**ABOUT THIS EXERCISE:** If a line in the material below has the word "string", copy it.

**PROVIDED DATA:**
Definition setVotingFor (v : option string) : M State Event unit :=
  modify_state (with_votingFor v).

Definition toast_error (msg : string) : M State Event unit :=
  emit (Toast ToastError msg).

Definition toast_success (msg : string) : M State Event unit :=
  emit (Toast ToastSuccess msg).

Definition console_error (msg : string) (e : Thrown) : M State Event unit :=
  emit (ConsoleError msg e).

Definition onVoteSuccess : M State Event unit :=
  emit CallOnVoteSuccess ;;
  match onVoteSuccess_throws with
  | Some e => throw e
  | None => ret tt
  end.

Definition handleVote (candidateId : string) : M State Event unit :=
  if hasVoted then
    toast_error "You have already voted!"
  else
    setVotingFor (Some candidateId) ;;
    TRY
      r <- await (InsertVote userId candidateId) insert_reply ;;
      match error r with
      | Some err =>
          if strict_eq (code err) "23505" then
            toast_error "You have already cast your vote!"
          else
            throw (ThrownPostgrest err)
      | None =>
          toast_success "Vote cast successfully!" ;;
          onVoteSuccess
      end
    CATCH e =>
      console_error "Error casting vote:" e ;;
      toast_error "Failed to cast vote"
    FINALLY
      setVotingFor None
    END.

(** The button is disabled while the flag is set or a submission is
    in flight: [disabled={hasVoted || votingFor !== null}]. *)
Definition button_disabled (s : State) : bool :=
  hasVoted || match votingFor s with Some _ => true | None => false end.
End Component.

**RESPONSE BOX:**
Definition setVotingFor (v : option string) : M State Event unit :=
Definition toast_error (msg : string) : M State Event unit :=
Definition toast_success (msg : string) : M State Event unit :=
Definition console_error (msg : string) (e : Thrown) : M State Event unit :=
Definition handleVote (candidateId : string) : M State Event unit :=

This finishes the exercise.